In 1982 he won a seat to the ‘new’ Assembly, representing South Belfast, and within a matter of months had earned a reputation for “an impressive command of parliamentary procedure which few could match”.
But by then he had also attracted the unwelcome attention of paramilitaries from both sides, not least for his support of the supergrass trials (he was a barrister and law lecturer), which were wreaking havoc within their ranks.
After an emotionally charged debate in Queen’s Students’ Union, in which he made the case for continuing the trials, a colleague noted: “I felt afraid for him that day and in that environment, but I did not realise then the significance of it.” That colleague is now the MP for North Down.
He also opposed the separation of prisoners in the Maze, causing the UVF to issue a statement: “Does Assemblyman Graham really speak on behalf of the UUP and its elected representatives? They will be judged by their silence.”
At that point, he was carrying a personal protection weapon because police intelligence suggested terrorists on both sides wanted to kill him.
He was unambiguous in his condemnation of paramilitarism — all of it. He viewed them all as criminals who should not be allowed to hide behind ‘political’ justifications for their terrorism.
That’s why the IRA chose to murder him. That’s why they fired a number of bullets into his head at point-blank range as he chatted with a friend, Dermot Nesbitt, on University Avenue.
His murder, said the IRA, “should be a salutary lesson to those loyalists who stand foursquare behind the laws and forces of oppression of the nationalist people”.
Gerry Adams refused to condemn the killing, saying “(I’m) not prepared to join the hypocritical chorus of establishment figures who were vocal only in their condemnation of IRA actions and silent on British actions.”
No one from Sinn Fein or the IRA has ever condemned his murder.

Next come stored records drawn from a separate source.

Lemma cited_document_is_not_reingested_witness :
  is_ok (example_ingest ["user:7"] example_cited).1 = false.
Proof.
  destruct (example_ingest ["user:7"] example_cited) as [r s'] eqn:E. cbn [fst].
  eapply (cited_document_is_not_reingested example_services example_uuid5 (λ s, s) (λ s, s) ascii_digit example_put
    (example_command ["user:7"]) (example_reader 10) example_cited r s' 6%N _ 8%N _);
    [reflexivity| |reflexivity|reflexivity|reflexivity|reflexivity|reflexivity|exact E].
  intros k d Hd. cbn [example_cited ks_world example_world db set_mem t_mem t_documents] in Hd.
  apply lookup_singleton_Some in Hd as [<- <-]. reflexivity.
Defined.

Lemma soft_delete_reaches_other_tenants_witness :
  let s' := (soft_delete_document example_id (example_reader 11) example_shelved).2 in
  db (ks_world s') = db (ks_world example_shelved) ∧
  ∀ c, ix_document_id c = example_id → ¬ live (ks_index s') c.
Proof.
  cbv zeta. destruct (soft_delete_document example_id (example_reader 11) example_shelved) as [r s'] eqn:E.
  assert (is_ok r = true) as Hr.
  { assert (r = (soft_delete_document example_id (example_reader 11) example_shelved).1) as -> by by rewrite E.
    vm_compute. reflexivity. }
  destruct r as [u|e]; [|discriminate Hr]. cbn [snd].
  apply (soft_delete_reaches_other_tenants example_id (example_reader 11) example_shelved u s').
  - exact example_clean.
  - intros k d Hd _. rewrite (proj2 (example_documents k d Hd)). intros [=].
  - intros k c Hc _. rewrite (example_chunks k c Hc). intros [=].
  - exact E.
Defined.

Lemma example_uuid5_inj a b : example_uuid5 NAMESPACE a = example_uuid5 NAMESPACE b → a = b.
Proof. by intros [= ?%(inj encode)]. Qed.

Lemma one_current_version_witness :
  let documents := t_documents (t_mem (saved (ks_world example_shelved))) in
  size documents = 1 ∧
  ∀ k1 k2 d1 d2, documents !! k1 = Some d1 → documents !! k2 = Some d2 →
    do_tenant_id d1 = do_tenant_id d2 → do_doc_key d1 = do_doc_key d2 →
    do_is_current d1 = true → do_is_current d2 = true → k1 = k2.
Proof.
  intros documents. split; [vm_compute; reflexivity|]. subst documents.
  set (name := name_of (example_command ["tenant:*"]) (example_reader 10)).
  assert (shelf example_uuid5 [name] (db (ks_world example_knowledge))) as Hs.
  { split; cbn; [intros k d Hd|intros k d Hd|intros k1 k2 d1 d2 Hd]; by rewrite lookup_empty in Hd. }
  assert (Forall plain_name [name]) as Hn.
  { constructor; [|constructor].
    unfold plain_name, colon_free. split_and!; apply (bool_decide_unpack _); vm_compute; reflexivity. }
  destruct (one_current_version example_uuid5 [name] Hn
    (λ n1 n2 _ _ E, example_uuid5_inj _ _ E) example_services (λ s, s) (λ s, s)
    ascii_digit example_put example_embed example_knowledge example_shelved eq_refl Hs) as [_ Hcur].
  - apply rtc_once. unfold example_shelved. apply shelf_ingest. left.
  - exact Hcur.
Defined.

I remember Edgar. Decency and integrity were embedded in his DNA. He was thoughtful and eloquent. In his early 20s he had already provided ample evidence of the fresh thinking that he was keen to bring to unionism, although in some ways he was never a typical unionist. Indeed, he wasn’t even a typical politician.
Had he not been spoken of as a future leader, he might not have been targeted for murder.
Ironically, it was his soft voice and measured tones that seemed to unsettle the IRA more than anything else.
They weren’t comfortable with that manifestation of unionism, with someone who wasn’t ‘your typical unionist.’
Edgar was murdered because the IRA feared him. Feared what he stood for. He deserves to be better remembered by today’s generation.